*** Begin section ***

(** The loop of a valid input, with the bound it keeps to. *)
Lemma valid_input_tracked (p : Params Q) :
  valid_input p = true ->
  exists step bound,
    engine_run p
    = while (loop_cond (maxIterations p)) (fun s => payoff_check (step s))
        (N.to_nat (maxIterations p)) (loop_init p)
    /\ pushes_one_row step
    /\ keeps_track (totalPeriods p) bound step
    /\ bound 0%nat <= 0
    /\ on_track (totalPeriods p) bound (loop_init p).
Proof.
  intros Hvalid.
  pose proof (valid_input_principal p Hvalid) as HP.
  pose proof (valid_input_extra p Hvalid) as Hx.
  unfold engine_run.
  destruct (strict_equals (method p) METHODS.EQUAL_PRINCIPAL);
    [|destruct (strict_equals (method p) METHODS.INTEREST_ONLY)].
  - exists (equal_principal_step (periodicRate p) (basePrincipalPerPeriod p)
              (extraPayment p)),
           (instalments_left (basePrincipalPerPeriod p)).
    split; [reflexivity|].
    split; [apply equal_principal_step_pushes|].
    split; [apply equal_principal_keeps_track;
            [apply basePrincipalPerPeriod_nonneg, HP | exact Hx]|].
    split; [rewrite instalments_left_zero; lra|].
    apply loop_init_on_track; [exact HP | apply instalments_cover_principal].
  - destruct (plannedAnnualPrincipal_covers p HP) as [Ha Hcover].
    exists (interest_only_step (periodicRate p) (paymentsPerYear p)
              (totalPeriods p) (plannedAnnualPrincipal p) (extraPayment p)),
           (fun m => instalments_left (plannedAnnualPrincipal p)
                       (repayments_left (paymentsPerYear p) (totalPeriods p) m)).
    split; [reflexivity|].
    split; [apply interest_only_step_pushes|].
    split; [apply interest_only_keeps_track; assumption|].
    split; [cbn [repayments_left]; rewrite instalments_left_zero; lra|].
    apply loop_init_on_track; assumption.
  - destruct (Qeq_bool (periodicRate p) 0) eqn:Hrate.
    + assert (Hpay : paymentWithExtra p
                     = (basePrincipalPerPeriod p + extraPayment p)%num).
      { unfold paymentWithExtra, basePayment, basePrincipalPerPeriod.
        exact_arith. rewrite Hrate. reflexivity. }
      exists (amortized_step (periodicRate p)
                (basePrincipalPerPeriod p + extraPayment p)),
             (instalments_left (basePrincipalPerPeriod p)).
      split; [unfold amortized_run; rewrite Hpay; reflexivity|].
      split; [apply amortized_step_pushes|].
      split; [apply amortized_zero_rate_keeps_track;
              [exact Hrate | apply basePrincipalPerPeriod_nonneg, HP | exact Hx]|].
      split; [rewrite instalments_left_zero; lra|].
      apply loop_init_on_track; [exact HP | apply instalments_cover_principal].
    + assert (Hpos : 0 < periodicRate p).
      { pose proof (periodicRate_nonneg p) as Hr.
        destruct (Qlt_le_dec 0 (periodicRate p)) as [L | G]; [exact L|].
        exfalso. assert (E : periodicRate p == 0) by lra.
        apply Qeq_bool_iff in E. congruence. }
      destruct (basePayment_annuity p HP Hpos) as [HA Hcover].
      exists (amortized_step (periodicRate p) (basePayment p + extraPayment p)),
             (annuity_left (basePayment p) (periodicRate p)).
      split; [reflexivity|].
      split; [apply amortized_step_pushes|].
      split; [apply amortized_keeps_track; assumption|].
      split; [rewrite annuity_left_zero; lra|].
      apply loop_init_on_track; assumption.
Qed.

(** Without rounding, for every valid input and every method,
    the schedule has at most [totalPeriods] rows: the loan is paid off
    within its term, whatever the extra payment. *)
Theorem paid_off_within_term (p : Params Q) :
  valid_input p = true ->
  (N.of_nat (List.length (schedule (calculateLoan p))) <= totalPeriods p)%N.
Proof.
  intros Hvalid.
  rewrite (proj1 (calculateLoan_run p)), (engine_rows_numbered p).
  destruct (valid_input_tracked p Hvalid)
    as (step & bound & Hrun & Hpush & Hkeep & Hzero & Hinit).
  rewrite Hrun. apply (run_within_term step _ _ bound); assumption.
Qed.

Lemma non_increasing_bounds (l : list Q) (x d : Q) :
  non_increasing l -> In x l -> last l d <= x /\ x <= hd d l.
Proof.
  revert x. induction l as [|a l IH]; intros x Hl Hin; [destruct Hin|].
  destruct l as [|b l].
  - destruct Hin as [<- | []]. cbn. split; apply Qle_refl.
  - cbn [non_increasing] in Hl. destruct Hl as [Hab Hl].
    apply Qle_bool_iff in Hab.
    change (last (a :: b :: l) d) with (last (b :: l) d).
    cbn [hd].
    assert (Hb : last (b :: l) d <= b).
    { destruct (IH b Hl (or_introl eq_refl)) as [H1 _]. exact H1. }
    destruct Hin as [<- | Hin].
    + split; [|apply Qle_refl]. eapply Qle_trans; [exact Hb | exact Hab].
    + destruct (IH x Hl Hin) as [H1 H2]. cbn [hd] in H2.
      split; [exact H1|]. eapply Qle_trans; [exact H2 | exact Hab].
Qed.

*** End section ***

Each line of the data must be returned exactly.

Problem solution.
(** The loop of a valid input, with the bound it keeps to. *)
Lemma valid_input_tracked (p : Params Q) :
  valid_input p = true ->
  exists step bound,
    engine_run p
    = while (loop_cond (maxIterations p)) (fun s => payoff_check (step s))
        (N.to_nat (maxIterations p)) (loop_init p)
    /\ pushes_one_row step
    /\ keeps_track (totalPeriods p) bound step
    /\ bound 0%nat <= 0
    /\ on_track (totalPeriods p) bound (loop_init p).
Proof.
  intros Hvalid.
  pose proof (valid_input_principal p Hvalid) as HP.
  pose proof (valid_input_extra p Hvalid) as Hx.
  unfold engine_run.
  destruct (strict_equals (method p) METHODS.EQUAL_PRINCIPAL);
    [|destruct (strict_equals (method p) METHODS.INTEREST_ONLY)].
  - exists (equal_principal_step (periodicRate p) (basePrincipalPerPeriod p)
              (extraPayment p)),
           (instalments_left (basePrincipalPerPeriod p)).
    split; [reflexivity|].
    split; [apply equal_principal_step_pushes|].
    split; [apply equal_principal_keeps_track;
            [apply basePrincipalPerPeriod_nonneg, HP | exact Hx]|].
    split; [rewrite instalments_left_zero; lra|].
    apply loop_init_on_track; [exact HP | apply instalments_cover_principal].
  - destruct (plannedAnnualPrincipal_covers p HP) as [Ha Hcover].
    exists (interest_only_step (periodicRate p) (paymentsPerYear p)
              (totalPeriods p) (plannedAnnualPrincipal p) (extraPayment p)),
           (fun m => instalments_left (plannedAnnualPrincipal p)
                       (repayments_left (paymentsPerYear p) (totalPeriods p) m)).
    split; [reflexivity|].
    split; [apply interest_only_step_pushes|].
    split; [apply interest_only_keeps_track; assumption|].
    split; [cbn [repayments_left]; rewrite instalments_left_zero; lra|].
    apply loop_init_on_track; assumption.
  - destruct (Qeq_bool (periodicRate p) 0) eqn:Hrate.
    + assert (Hpay : paymentWithExtra p
                     = (basePrincipalPerPeriod p + extraPayment p)%num).
      { unfold paymentWithExtra, basePayment, basePrincipalPerPeriod.
        exact_arith. rewrite Hrate. reflexivity. }
      exists (amortized_step (periodicRate p)
                (basePrincipalPerPeriod p + extraPayment p)),
             (instalments_left (basePrincipalPerPeriod p)).
      split; [unfold amortized_run; rewrite Hpay; reflexivity|].
      split; [apply amortized_step_pushes|].
      split; [apply amortized_zero_rate_keeps_track;
              [exact Hrate | apply basePrincipalPerPeriod_nonneg, HP | exact Hx]|].
      split; [rewrite instalments_left_zero; lra|].
      apply loop_init_on_track; [exact HP | apply instalments_cover_principal].
    + assert (Hpos : 0 < periodicRate p).
      { pose proof (periodicRate_nonneg p) as Hr.
        destruct (Qlt_le_dec 0 (periodicRate p)) as [L | G]; [exact L|].
        exfalso. assert (E : periodicRate p == 0) by lra.
        apply Qeq_bool_iff in E. congruence. }
      destruct (basePayment_annuity p HP Hpos) as [HA Hcover].
      exists (amortized_step (periodicRate p) (basePayment p + extraPayment p)),
             (annuity_left (basePayment p) (periodicRate p)).
      split; [reflexivity|].
      split; [apply amortized_step_pushes|].
      split; [apply amortized_keeps_track; assumption|].
      split; [rewrite annuity_left_zero; lra|].
      apply loop_init_on_track; assumption.
Qed.

(** Without rounding, for every valid input and every method,
    the schedule has at most [totalPeriods] rows: the loan is paid off
    within its term, whatever the extra payment. *)
Theorem paid_off_within_term (p : Params Q) :
  valid_input p = true ->
  (N.of_nat (List.length (schedule (calculateLoan p))) <= totalPeriods p)%N.
Proof.
  intros Hvalid.
  rewrite (proj1 (calculateLoan_run p)), (engine_rows_numbered p).
  destruct (valid_input_tracked p Hvalid)
    as (step & bound & Hrun & Hpush & Hkeep & Hzero & Hinit).
  rewrite Hrun. apply (run_within_term step _ _ bound); assumption.
Qed.

Lemma non_increasing_bounds (l : list Q) (x d : Q) :
  non_increasing l -> In x l -> last l d <= x /\ x <= hd d l.
Proof.
  revert x. induction l as [|a l IH]; intros x Hl Hin; [destruct Hin|].
  destruct l as [|b l].
  - destruct Hin as [<- | []]. cbn. split; apply Qle_refl.
  - cbn [non_increasing] in Hl. destruct Hl as [Hab Hl].
    apply Qle_bool_iff in Hab.
    change (last (a :: b :: l) d) with (last (b :: l) d).
    cbn [hd].
    assert (Hb : last (b :: l) d <= b).
    { destruct (IH b Hl (or_introl eq_refl)) as [H1 _]. exact H1. }
    destruct Hin as [<- | Hin].
    + split; [|apply Qle_refl]. eapply Qle_trans; [exact Hb | exact Hab].
    + destruct (IH x Hl Hin) as [H1 H2]. cbn [hd] in H2.
      split; [exact H1|]. eapply Qle_trans; [exact H2 | exact Hab].
Qed.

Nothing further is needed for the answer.